2.3 Enabling learning in the neural network

The major challenge with multi-layer perceptron neural networks is the difficulty in measuring the efficiency of the weights within the hidden layers, whereby the aim is to obtain the lowest performance error. Unfortunately, there is no straightforward mechanism to measure the degree of error within the hidden layers during the training. Hence, we propose the following backpropagation learning procedure to be applied during the training phase. It includes:

the set of sample/domain data points {x_la},
the value for the learning rate α and the criteria to terminate the algorithm,
and the methodology for updating weights and initial values of the weights.

Note, here, to start with, we take random initial weights lying between − 0.5 to 0.5. There are n input nodes that will become n + 1 total input nodes after including an extra bias node. A single hidden layer consists of h_n nodes with sigmoid as the activation function. The single scalar output from the previous information is then given by:

$$ N(x,v,\tilde{W}) = v^{t} \sigma(\tilde{W} \tilde{x}), $$

(7)

where $v \in \mathbf {R}^{h_{n}}$ and $\tilde {W}\in \mathbf {R}^{h_{n} \times \{n+1\}}$ are the specific neural network parameters that replaces the general parameter p.
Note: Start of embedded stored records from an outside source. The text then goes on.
(** * Polyquad: the triangular-prism domain ([src/shapes/pri.hpp])

    A shallow embedding of [PriDomain<T>] and the properties of its orbit
    model and of its orthonormal basis evaluation.

    Conventions of the embedding.
    - The scalar type [T] of the template is the field of real numbers.
    - [int] is [Z]; signed overflow has no defined behaviour in the source.
      Lemma [coefficient_in_int] shows that the product under the square
      root of [eval_orthob_block] is a value of a 32-bit [int] up to degree
      1933, and lemma [count_in_int] that the count of basis functions is
      one up to degree 4684; the statements on the values written and on
      the size of the count are made within these bounds.
    - An Eigen vector is a list of scalars, an Eigen matrix the list of its
      rows.  Indexing outside a buffer has no defined behaviour in the
      source; the embedding stops with [OutOfRange] there, apart from the
      [abort()] of the "Bad orbit" branches, which is [Abort].
    - Code that mutates a buffer is written in a state-and-error monad over
      exactly the buffers the function can reach. *)

From Equations Require Import Equations.
From Stdlib Require Import Reals ZArith List Bool Lia Lra Permutation Sorted.
Import ListNotations.

Local Open Scope Z_scope.

(** ** Outcomes and the state monad *)

Inductive outcome (A : Type) : Type :=
| Ok (a : A)
| Abort
| OutOfRange.

Arguments Ok {A} a.
Arguments Abort {A}.
Arguments OutOfRange {A}.

Definition M (St A : Type) : Type := St -> outcome (A * St).

Definition ret {St A : Type} (a : A) : M St A :=
  fun s => Ok (a, s).

Definition bind {St A B : Type} (c : M St A) (k : A -> M St B) : M St B :=
  fun s =>
    match c s with
    | Ok (a, s') => k a s'
    | Abort => Abort
    | OutOfRange => OutOfRange
    end.

(** [assert(0 && "Bad orbit"), abort()] *)
Definition bad_orbit {St A : Type} : M St A :=
  fun _ => Abort.

Declare Scope monad_scope.
Delimit Scope monad_scope with monad.
Notation "x <- c ;; k" := (bind c (fun x => k))
  (at level 61, c at next level, right associativity) : monad_scope.
Notation "c ;; k" := (bind c (fun _ => k))
  (at level 61, right associativity) : monad_scope.
Local Open Scope monad_scope.

(** ** Scalars, vectors and matrices *)

Definition T : Type := R.
Bind Scope R_scope with T.

Definition VectorXT : Type := list T.

Record Vector3T : Type := mkVector3T { v3_x : T; v3_y : T; v3_z : T }.

Definition MatrixPtsT : Type := list Vector3T.

Definition ArrayT : Type := list T.

Definition in_bounds {A : Type} (l : list A) (k : Z) : bool :=
  (0 <=? k) && (k <? Z.of_nat (length l)).

Definition load {A : Type} (l : list A) (k : Z) : option A :=
  if in_bounds l k then nth_error l (Z.to_nat k) else None.

Fixpoint update {A : Type} (l : list A) (n : nat) (v : A) : list A :=
  match l, n with
  | [], _ => []
  | _ :: l', O => v :: l'
  | x :: l', S n' => x :: update l' n' v
  end.

Definition store {A : Type} (l : list A) (k : Z) (v : A) : option (list A) :=
  if in_bounds l k then Some (update l (Z.to_nat k) v) else None.
(** Modelled from the spec: [work_pending] (linux/workqueue.h) is not among the
    sources; it reads the spec's "pending_activation: whether an activation
    task is currently queued", here for [&input_boost_work]. *)
Definition work_pending (st : state) : bool := input_boost_work st.

(** Modelled from the spec: [queue_work] (kernel/workqueue.c) is not among the
    sources; "at most one weak-boost activation in flight at a time": queueing
    [&input_boost_work] sets its pending bit and does nothing when the bit is
    set already. *)
Definition queue_work (st : state) : state :=
  let st := log Call_queue_work st in
  if input_boost_work st then st else set_input_boost_work true st.

(** Modelled from the spec: [cancel_delayed_work_sync] (kernel/workqueue.c) is
    not among the sources; "cancel any pending expiry task", here for
    [&input_boost_rem]: afterwards the item is not pending. *)
Definition cancel_delayed_work_sync (st : state) : state :=
  set_input_boost_rem None (log Call_cancel_delayed_work_sync st).

(** Modelled from the spec: [queue_delayed_work] (kernel/workqueue.c) is not
    among the sources; "schedule an expiry task after a fixed boost duration":
    queueing [&input_boost_rem] arms its timer for [jiffies + delay], in
    [unsigned long] arithmetic, and does nothing when the item is pending
    already. *)
Definition queue_delayed_work (e : env) (delay : Z) (st : state) : state :=
  let st := log (Call_queue_delayed_work delay) st in
  match input_boost_rem st with
  | Some _ => st
  | None => set_input_boost_rem (Some (ulong (jiffies e + delay))) st
  end.

(** Modelled from the spec: [for_each_possible_cpu] (linux/cpumask.h) is not
    among the sources; "core identifiers are small dense integers known at
    startup": the possible CPUs are [0 .. nr - 1], visited in that order. *)
Definition for_each_possible_cpu {A} (nr : nat) (body : nat -> A -> A) (a : A) : A :=
  foldl (fun a i => body i a) a (seq 0 nr).

(** Modelled from the spec: [for_each_online_cpu] (linux/cpumask.h) is not
    among the sources; "for each online core, yield its identifier". *)
Definition for_each_online_cpu {A} (e : env) (body : nat -> A -> A) (a : A) : A :=
  foldl (fun a i => body i a) a (cpu_online_mask e).

Definition nr_cpus (st : state) : nat := length (sync_info st).

(** [per_cpu(sync_info, i).input_boost_min = v]. *)
Definition write_input_boost_min (i : nat) (v : Z) (st : state) : state :=
  set_sync_info
    (alter (fun s => mk_cpu_sync (cpu s) v) i (sync_info st)) st.

(** ** The driver *)

Definition boost_adjust_notify (st : state) (val : Z) (policy : cpufreq_policy)
  : option (Z * cpufreq_policy) :=
  match sync_info st !! policy_cpu policy with
  | None => None
  | Some s =>
    let ib_min := input_boost_min s in
    if val =? CPUFREQ_ADJUST then
      if ib_min =? 0 then Some (NOTIFY_OK, policy)
      else
        let ib_min :=
          Z.min (if input_boost_min s =? UINT_MAX
                 then policy_max policy else input_boost_min s)
                (policy_max policy) in
        Some (NOTIFY_OK, cpufreq_verify_within_limits policy ib_min UINT_MAX)
    else Some (NOTIFY_OK, policy)
  end.

Definition update_policy_online (e : env) (st : state) : state :=
  for_each_online_cpu e (fun i => log (Call_cpufreq_update_policy i)) st.

Definition do_input_boost_rem (e : env) (st : state) : state :=
  let st := if st_cpu_bias st then set_st_cpu_bias false st else st in
  let st := for_each_possible_cpu (nr_cpus st)
              (fun i => write_input_boost_min i 0) st in
  let st := update_policy_online e st in
  if max_boost_active st then set_max_boost_active false st else st.

Section Jiffies.

(** [msecs_to_jiffies] depends on the tick rate the kernel is built with. *)
Variable msecs_to_jiffies : Z -> Z.

Definition do_input_boost (e : env) (st : state) : state :=
  if max_boost_active st then st
  else
    let st := cancel_delayed_work_sync st in
    let st := for_each_possible_cpu (nr_cpus st)
                (fun i => if (i <? 4)%nat
                          then write_input_boost_min i IB_FREQ_MIN
                          else write_input_boost_min i IB_FREQ_MAX) st in
    let st := update_policy_online e st in
    queue_delayed_work e (msecs_to_jiffies IB_DURATION) st.

Definition mdss_boost_kick (e : env) (st : state) : state :=
  if work_pending st
     || time_after (jiffies e)
          (ulong (last_input_time st + msecs_to_jiffies MDSS_TIMEOUT))
  then st
  else
    let st := if negb (st_cpu_bias st) then set_st_cpu_bias true st else st in
    queue_work st.

Definition do_input_boost_max (e : env) (duration_ms : Z) (st : state) : state :=
  let st := cancel_delayed_work_sync st in
  let st := for_each_possible_cpu (nr_cpus st)
              (fun i => write_input_boost_min i UINT_MAX) st in
  let st := update_policy_online e st in
  let st := queue_delayed_work e (msecs_to_jiffies duration_ms) st in
  set_max_boost_active true st.

Definition input_boost_max_kick (e : env) (duration_ms : Z) (st : state) : state :=
  let st := if negb (st_cpu_bias st) then set_st_cpu_bias true st else st in
  do_input_boost_max e duration_ms st.

End Jiffies.

Definition cpuboost_input_event (e : env) (st : state) : state :=
  let st := set_last_input_time (jiffies e) st in
  if work_pending st then st
  else
    let st := if negb (st_cpu_bias st) then set_st_cpu_bias true st else st in
    queue_work st.

(** ** The worker thread *)

(** Modelled from the spec: the worker of [cpu_boost_wq] (kernel/workqueue.c)
    is not among the sources; "a single ordered task queue (one logical
    worker) executes activation and expiry tasks one at a time".  The worker
    clears the pending bit of an item and then calls the function the item was
    initialised with, [do_input_boost] for [input_boost_work]. *)
Definition run_input_boost_work (msecs_to_jiffies : Z -> Z) (e : env) (st : state)
  : state :=
  do_input_boost msecs_to_jiffies e (set_input_boost_work false st).

(** Modelled from the spec: the same worker running the expiry item, "the
    scheduled expiry task fires": the item is no longer pending when
    [do_input_boost_rem] is called. *)
Definition run_input_boost_rem (e : env) (st : state) : state :=
  do_input_boost_rem e (set_input_boost_rem None st).

(** ** Initialisation *)

(** What [cpu_boost_init] sets up outside the boost state: the work queue
    pointer (non-NULL or not) and the two registrations. *)
Record registry := mk_registry {
  cpu_boost_wq : bool;
  boost_adjust_nb_registered : bool;
  cpuboost_input_handler_registered : bool
}.

(** Modelled from the spec: [alloc_workqueue], [cpufreq_register_notifier] and
    [input_register_handler] are not among the sources; "task queue cannot be
    created, event-source registration fails": their outcomes are inputs of
    the initialisation, a registration being in effect when its call returned
    0. *)
Record init_env := mk_init_env {
  alloc_workqueue_ok : bool;
  cpufreq_register_notifier_ret : Z;
  input_register_handler_ret : Z
}.

(** [s->cpu = cpu]. *)
Definition write_cpu (i : nat) (st : state) : state :=
  set_sync_info
    (alter (fun s => mk_cpu_sync i (input_boost_min s)) i (sync_info st)) st.

Definition cpu_boost_init (ie : init_env) (r : registry) (st : state)
  : Z * registry * state :=
  let r := mk_registry (alloc_workqueue_ok ie) (boost_adjust_nb_registered r)
             (cpuboost_input_handler_registered r) in
  if negb (cpu_boost_wq r) then (- EFAULT, r, st)
  else
    let st := set_input_boost_work false st in
    let st := set_input_boost_rem None st in
    let st := for_each_possible_cpu (nr_cpus st) write_cpu st in
    let r := mk_registry (cpu_boost_wq r)
               (boost_adjust_nb_registered r
                || (cpufreq_register_notifier_ret ie =? 0))
               (cpuboost_input_handler_registered r) in
    let ret := input_register_handler_ret ie in
    let r := mk_registry (cpu_boost_wq r) (boost_adjust_nb_registered r)
               (cpuboost_input_handler_registered r || (ret =? 0)) in
    (ret, r, st).

(** Before [cpu_boost_init]: statics are zero, nothing is registered.
    [st_cpu_bias] is defined elsewhere. *)
Definition boot_registry : registry := mk_registry false false false.
Definition boot_state (nr : nat) (bias : bool) : state :=
  mk_state (replicate nr (mk_cpu_sync 0 0)) false 0 bias false None [].

(** IDLE: no floor on any CPU, nothing pending; the state a successful
    [cpu_boost_init] leaves behind. *)
Definition idle_state (nr : nat) (bias : bool) : state :=
  mk_state (imap (fun i _ => mk_cpu_sync i 0) (sync_info (boot_state nr bias)))
           false 0 bias false None [].

(** ** Transition systems *)

Section Steps.

Variable msecs_to_jiffies : Z -> Z.

(** The three routines that write the boost state, each as one step. *)
Inductive boost_step : state -> state -> Prop :=
| boost_step_do_input_boost e st :
    boost_step st (run_input_boost_work msecs_to_jiffies e st)
| boost_step_do_input_boost_max e d st :
    boost_step st (do_input_boost_max msecs_to_jiffies e d st)
| boost_step_do_input_boost_rem e st :
    boost_step st (run_input_boost_rem e st).

(** Every way into the driver after initialisation. *)
Inductive entry :=
| Input_event
| Mdss_boost_kick
| Input_boost_max_kick (duration_ms : Z)
| Work_input_boost
| Work_input_boost_rem.

Definition exec (e : env) (en : entry) (st : state) : state :=
  match en with
  | Input_event => cpuboost_input_event e st
  | Mdss_boost_kick => mdss_boost_kick msecs_to_jiffies e st
  | Input_boost_max_kick d => input_boost_max_kick msecs_to_jiffies e d st
  | Work_input_boost => run_input_boost_work msecs_to_jiffies e st
  | Work_input_boost_rem => run_input_boost_rem e st
  end.

Definition run (l : list (env * entry)) (st : state) : state :=
  foldl (fun st x => exec (fst x) (snd x) st) st l.

Inductive boost_reachable (nr : nat) (bias : bool) : state -> Prop :=
| boost_reachable_idle : boost_reachable nr bias (idle_state nr bias)
| boost_reachable_step st st' :
    boost_reachable nr bias st -> boost_step st st' ->
    boost_reachable nr bias st'.

(** The time of the last input event of a run; [t0] when there is none. *)
Definition last_input_event (t0 : Z) (l : list (env * entry)) : Z :=
  foldl (fun t x => match snd x with
                    | Input_event => jiffies (fst x)
                    | _ => t
                    end) t0 l.

End Steps.

(** ** State predicates of the spec *)

Definition expiry_pending (st : state) : Prop := is_Some (input_boost_rem st).

Definition some_floor_set (st : state) : Prop :=
  Exists (fun s => input_boost_min s <> 0) (sync_info st).

Definition all_floors (v : Z) (st : state) : Prop :=
  Forall (fun s => input_boost_min s = v) (sync_info st).

Definition boost_tier (v : Z) : Prop :=
  v = 0 \/ v = IB_FREQ_MIN \/ v = IB_FREQ_MAX \/ v = UINT_MAX.

(** The floor a weak activation writes to CPU [i]. *)
Definition weak_tier (i : nat) : Z :=
  if (i <? 4)%nat then IB_FREQ_MIN else IB_FREQ_MAX.

(** The floor the hook enforces for a CPU whose [input_boost_min] is [floor]
    when the proposed maximum is [max]. *)
Definition effective_min (floor max : Z) : Z :=
  Z.min (if floor =? UINT_MAX then max else floor) max.

(** The per-CPU array after a loop that writes the floor [f i] to every
    possible CPU [i]. *)
Definition with_floors (f : nat -> Z) (l : list cpu_sync) : list cpu_sync :=
  imap (fun i s => mk_cpu_sync (cpu s) (f i)) l.

(** What a strong boost of [d] ms requested in [e] leaves behind, [st] being
    the state before and [st'] the state after. *)
Definition strong_boost_effect (msecs_to_jiffies : Z -> Z) (e : env) (d : Z)
           (st st' : state) : Prop :=
  all_floors UINT_MAX st'
  /\ length (sync_info st') = length (sync_info st)
  /\ cpu <$> sync_info st' = cpu <$> sync_info st
  /\ input_boost_rem st' = Some (ulong (jiffies e + msecs_to_jiffies d))
  /\ max_boost_active st' = true
  /\ calls st'
     = calls st ++ [Call_cancel_delayed_work_sync]
         ++ (Call_cpufreq_update_policy <$> cpu_online_mask e)
         ++ [Call_queue_delayed_work (msecs_to_jiffies d)]
  /\ input_boost_work st' = input_boost_work st
  /\ last_input_time st' = last_input_time st.

(** What the expiry routine leaves behind. *)
Definition expiry_effect (e : env) (st st' : state) : Prop :=
  all_floors 0 st'
  /\ length (sync_info st') = length (sync_info st)
  /\ cpu <$> sync_info st' = cpu <$> sync_info st
  /\ max_boost_active st' = false
  /\ calls st'
     = calls st ++ (Call_cpufreq_update_policy <$> cpu_online_mask e)
  /\ input_boost_work st' = input_boost_work st
  /\ last_input_time st' = last_input_time st.

(** The invariant the spec states for the coordinator. *)
Definition boost_invariant (st : state) : Prop :=
  (expiry_pending st <-> some_floor_set st)
  /\ (max_boost_active st = true -> all_floors UINT_MAX st).

(** Every floor is one of the four values the driver writes. *)
Definition all_tiers (st : state) : Prop :=
  Forall (fun s => boost_tier (input_boost_min s)) (sync_info st).

(** ** Input devices *)

(** Modelled from the spec: [struct input_handle] (linux/input.h) is not among
    the sources; the three fields the driver sets. *)
Record input_handle := mk_input_handle {
  handle_dev : nat;
  handle_handler : nat;
  handle_name : string
}.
The input variable is $\tilde {x} = [x^{T},1]^{T}$. The function $\sigma : \mathbf {R}^{h_{n}} \rightarrow \mathbf {R}^{h_{n}}$ represents a component-wise activation function that operates on the hidden layer. The overall task here is to choose the discretised setting given in (2) and various hidden nodes h_n in a layer, and then optimise the (5) to get an approximation of $u_{t}(x, \tilde {p})$.

As shown in Fig. 1, a feed-forward neural network comprises of an input layer, one or more hidden layers and an output layer. Parameters are propagated from the input layer to the output layer through the hidden layers. The number of nodes in the hidden layer is determined by the degree of polynomial considered. If an n th degree polynomial is used, the number of nodes in the hidden layer would be n + 1. The coefficients of the polynomial can be used as initial weights from the input to the hidden layers and from the hidden layers to the output layer. The number of hidden layers, the number of neurons per layer and the choice of activation functions are essential considerations we have put in place while designing our neural network. As the number of hidden layers increases, the network can be thought of as an adaptive nonlinear dynamical system composed of numerous neurons connected by various attributes and capable of approximating a wide range of complex functions. This is a key feature of the network we have proposed here. Thus, since an ANN can be used to accurately approximate very complicated functions, it can be regarded as a learnable entity which in our case is regarded as the solution of the PDE in question.

It is important to bear in mind that the number of network parameters, including the weights of internode links and biases associated with hidden and output nodes, should be less than the size of the training set. Otherwise, the network will be susceptible to over-fitting, which means that the predictions on the training set will improve while the power of generalisation will deteriorate. Regularisation methods are used to control over-fitting. This is also a feature which is inherent in the ANN proposed here.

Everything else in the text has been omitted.